MVM himself has an auto-immune disorder, one which results in his having lost all of his hair (even down to eyebrows and eyelashes) before he reached adulthood. Thus, his interest in the question is not entirely intellectual. He also has seasonal allergies severe enough to impact his quality of life (most of Austin can relate).

The book begins and ends with his own experience, intentionally introducing worms into his intestines to see if they can rebalance his immune system (believe it or not there are a lot of people doing this, and one treatment which has been FDA-approved and thus costs thousands of dollars now). The bulk of it though, is a tour of the recent (and occasionally not-so-recent) scientific and medical research which has led to it.

Ideally, to test the "old friends" hypothesis, you would take a homogenous group of people and assign them randomly to one of two groups. One group would live with the same load of bacterial, viral, and worm infection which most of humanity has labored under through most of our history (although with immunizations against the "new enemies" of measles, mumps, polio, etc.). The second group would be de-wormed, disinfected, and cleaned up. One group would work on farms, often encountering animals of other species (and their spoor), the other would work in offices. One group would get dirt under their fingernails, the other would use antimicrobial soap. One group would eat plants from the garden and drink unpasteurized milk, the other would eat triple-washed plants from the grocery store and drink pasteurized milk. After twenty years, you would know if the "old friends" hypothesis was true, by comparing the risk of allergy and autoimmune disorders in both groups.

Such an experiment has not exactly been run, but then there is little need. Industrialization has repeated it again and again, in one country after another, as the hygiene and antimicrobial medicines come to first the upper urban class, then the middle class, then finally the lower income strata. In country after country, we can chart the rise of hay fever, asthma, Crohn's disease, Type 1 diabetes, and multiple sclerosis, which hits first the upper urban class, and last the rural poor, if it gets to them at all.

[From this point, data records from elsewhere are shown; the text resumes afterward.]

Lemma type_body_reads decode decode_shape R RS ty :
  (∀ ty, reads bytes (decode ty) (R ty)) → (∀ shape, reads bytes (decode_shape shape) (RS shape)) →
  reads bytes (λ o, decode_type_body decode decode_shape ty bytes o idl) (borsh_type R RS idl ty).
Proof using Hbytes Hsize.
  intros HR HRS o v c Ho. unfold decode_type_body.
  destruct ty as [|b|n|name|items|object]; simpl as_str; cbv iota;
    try (split; [done|]; intros (_ & _ & Hb); inversion Hb; fail).
  { rewrite (primitive_reads bytes Hbytes Hsize name o v c Ho).
    read_iff; [by constructor|by inversion Hb]. }
  simpl as_object. simpl ok_or. rewrite Ok_bind.
  destruct (map_get "option" object) as [inner|] eqn:Eo.
  { etransitivity; [by apply (option_reads decode R)|]. read_iff.
    - destruct Hb as [[-> ->]|(bs & Hv & ->)]; [by econstructor|by econstructor].
    - inversion Hb; simplify_eq; eauto. }
  destruct (map_get "vec" object) as [inner|] eqn:Ev.
  { etransitivity; [by apply (vec_reads decode R)|]. read_iff.
    - destruct Hb as (vs & bs & -> & Hv & Hr & ->). by apply TVec with inner.
    - inversion Hb; simplify_eq; eauto 10. }
  destruct (fixed_array_type (VObject object)) as [[[inner len]|]|] eqn:Ea.
  - apply fixed_array_type_spec in Ea as Hlen. rewrite Ok_bind.
    etransitivity; [apply (array_reads _ R); (done || lia)|].
    rewrite Z.sub_diag. replace (o + c - o) with c by lia. read_iff.
    + destruct Hb as (vs & -> & <- & Hr). by apply TArray with inner.
    + inversion Hb; simplify_eq;
        try match goal with Hn : map_get "array" _ = None |- _ =>
              apply fixed_array_none in Hn; congruence end.
      match goal with Hn : fixed_array_type _ = _ |- _ => rewrite Ea in Hn; simplify_eq end. eauto.
  - apply fixed_array_none in Ea as Ea'. rewrite Ok_bind.
    destruct (map_get "defined" object ≫= as_str) as [name|] eqn:Ed.
    + assert (map_get "defined" object = Some (VString name)).
      { destruct (map_get "defined" object) as [[]|]; simplify_eq/=; done. }
      rewrite bind_Ok. setoid_rewrite ok_or_Ok. split.
      * intros (shape & Hs & E). apply HRS in E as (Hc & Hle & Hb); [|done].
        split_and!; try done. by apply TDefined with name shape.
      * intros (Hc & Hle & Hb). inversion Hb; simplify_eq/=; try congruence.
        eexists. split; [done|]. by apply HRS.
    + destruct (map_contains_key "kind" object) eqn:Ek.
      * rewrite (HRS (VObject object) o v c Ho). read_iff; [by constructor|].
        inversion Hb; simplify_eq/=; try done; try congruence.
        match goal with Hd : map_get "defined" _ = Some _ |- _ => by rewrite Hd in Ed end.
      * split; [done|]. intros (_ & _ & Hb). inversion Hb; simplify_eq/=; try congruence.
        match goal with Hd : map_get "defined" _ = Some _ |- _ => by rewrite Hd in Ed end.
  - split; [done|]. intros (_ & _ & Hb). inversion Hb; simplify_eq/=; try congruence;
      match goal with Hn : map_get "array" _ = None |- _ =>
        apply fixed_array_none in Hn; congruence end.
Qed.

Lemma as_array_Some o items : o ≫= as_array = Some items ↔ o = Some (VArray items).
Proof. destruct o as [[]|]; simpl; naive_solver. Qed.
Lemma as_str_Some o text : o ≫= as_str = Some text ↔ o = Some (VString text).
Proof. destruct o as [[]|]; simpl; naive_solver. Qed.

Lemma struct_reads decode R shape o v c :
  (∀ ty, reads bytes (decode ty) (R ty)) → 0 ≤ o ≤ zlen bytes →
  decode_borsh_struct decode shape o = Ok (mkDecoded v c) ↔
  0 ≤ c ∧ o + c ≤ zlen bytes
  ∧ ∃ fields object, v = VObject object ∧ value_get "fields" shape = Some (VArray fields)
      ∧ fields_of struct_field_type R fields 0 [] object (slice bytes o c).
Proof.
  intros HR Ho. unfold decode_borsh_struct. rewrite bind_Ok. split.
  - intros (fields & Hf & E). apply ok_or_Ok, as_array_Some in Hf.
    apply bind_Ok in E as ([object e] & E & [= <- <-]).
    apply (fields_reads bytes _ _ _ R) in E as [He Hr]; [|done..]. simpl.
    split_and!; try lia. eauto.
  - intros (Hc & Hle & fields & object & -> & Hf & Hr). exists fields.
    split; [by apply ok_or_Ok, as_array_Some|]. apply bind_Ok. exists (object, o + c).
    split; [|simpl; do 2 f_equal; lia]. apply (fields_reads bytes _ _ _ R); [done..|].
    split; [lia|]. by replace (o + c - o) with c by lia.
Qed.

Lemma enum_reads decode R shape o v c :
  (∀ ty, reads bytes (decode ty) (R ty)) → 0 ≤ o ≤ zlen bytes →
  decode_borsh_enum decode shape bytes o = Ok (mkDecoded v c) ↔
  0 ≤ c ∧ o + c ≤ zlen bytes
  ∧ ∃ variants index variant object bs,
      v = json_object [
            ("variant", VString (default "unknown" (value_get "name" variant ≫= as_str)));
            ("variant_index", json_u64 index);
            ("fields", VObject object)]
      ∧ value_get "variants" shape = Some (VArray variants) ∧ 0 ≤ index < 256
      ∧ variants !! Z.to_nat index = Some variant
      ∧ fields_of variant_field_type R (array_items (value_get "fields" variant)) 0 [] object bs
      ∧ slice bytes o c = index :: bs.
Proof using Hbytes.
  intros HR Ho. unfold decode_borsh_enum. rewrite bind_Ok. split.
  - intros (index & Hi & E). apply byte_at_iff in Hi as [Hle Ei]; [|lia].
    pose proof (slice_wf 8 bytes o 1 Hbytes) as Hw. rewrite Ei in Hw. apply Forall_inv in Hw.
    unfold digit in Hw. change (2 ^ 8) with 256 in Hw.
    apply bind_Ok in E as (variants & Hv & E). apply ok_or_Ok, as_array_Some in Hv.
    apply bind_Ok in E as (variant & Hvar & E). apply ok_or_Ok in Hvar.
    apply bind_Ok in E as ([object e] & E & Er). simpl in Er. injection Er as <- <-.
    apply (fields_reads bytes _ _ _ R) in E as [He Hr]; [|done|lia]. split_and!; try lia.
    exists variants, index, variant, object, (slice bytes (o + 1) (e - (o + 1))).
    split_and!; try (done || lia). apply slice_cons; try lia. split_and!; try (done || lia). f_equal; lia.
  - intros (Hc & Hle & variants & index & variant & object & bs & -> & Hv & Hi & Hvar & Hr & E).
    apply slice_cons in E as (Hc1 & E1 & E2); try lia. exists index.
    split; [apply byte_at_iff; [lia|split; [lia|done]]|].
    apply bind_Ok. exists variants. split; [by apply ok_or_Ok, as_array_Some|].
    apply bind_Ok. exists variant. split; [by apply ok_or_Ok|].
    apply bind_Ok. exists (object, o + c). split; [|simpl; do 2 f_equal; lia].
    apply (fields_reads bytes _ _ _ R); [done|lia|]. split; [lia|]. rewrite <- E2 in Hr.
    by replace (o + c - (o + 1)) with (c - 1) by lia.
Qed.

Lemma shape_body_reads decode R shape :
  (∀ ty, reads bytes (decode ty) (R ty)) →
  reads bytes (λ o, decode_shape_body decode shape bytes o) (borsh_shape R shape).
Proof using Hbytes.
  intros HR o v c Ho. unfold decode_shape_body.
  destruct (value_get "kind" shape ≫= as_str) as [kind|] eqn:Ek.
  - apply as_str_Some in Ek. destruct (String.eqb_spec kind "struct") as [->|]; [|destruct (String.eqb_spec kind "enum") as [->|]].
    + etransitivity; [by apply (struct_reads decode R)|]. read_iff.
      * destruct Hb as (fields & object & -> & Hf & Hr). by apply SStruct with fields.
      * inversion Hb; simplify_eq; eauto 10.
    + etransitivity; [by apply (enum_reads decode R)|]. read_iff.
      * destruct Hb as (variants & index & variant & object & bs & -> & Hv & Hi & Hvar & Hr & ->).
        by apply SEnum with variants.
      * inversion Hb; simplify_eq. naive_solver.
    + split; [done|]. intros (_ & _ & Hb). inversion Hb; simplify_eq/=; done.
  - split; [done|]. intros (_ & _ & Hb).
    inversion Hb; match goal with Hk : value_get "kind" _ = _ |- _ => by rewrite Hk in Ek end.
Qed.

Lemma budget_reads n :
  (∀ ty, reads bytes (decode_type_at n bytes idl ty) (type_format n idl ty))
  ∧ (∀ shape, reads bytes (decode_shape_at n bytes idl shape) (shape_format n idl shape)).
Proof using Hbytes Hsize.
  induction n as [|n [IHt IHs]]; (split; [intros ty|intros shape]).
  - intros o v c Ho. simpl. split; [done|by intros (_ & _ & [])].
  - intros o v c Ho. simpl. split; [done|by intros (_ & _ & [])].
  - by apply type_body_reads.
  - by apply shape_body_reads.
Qed.
End types.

MVM is at pains not to sound like a wild-eyed zealot. Like those who reject vaccination, or advocate the administering of purified water for a variety of ailments, the idea that microbes are necessary for us and modern medicine has Gone Too Far, sounds like one motivated more out of an aversion to technology than a basis in science. In order to make sure we understand this is not where he comes from, he takes us on an at times exhaustive look through the research of one accredited scientist, doing work at major universities or research centers, and published in reputable journals, after another, after another, after another. The reasons why the "old friends" hypothesis is not only compatible with evolutionary theory, but almost required by it, are revisited many times.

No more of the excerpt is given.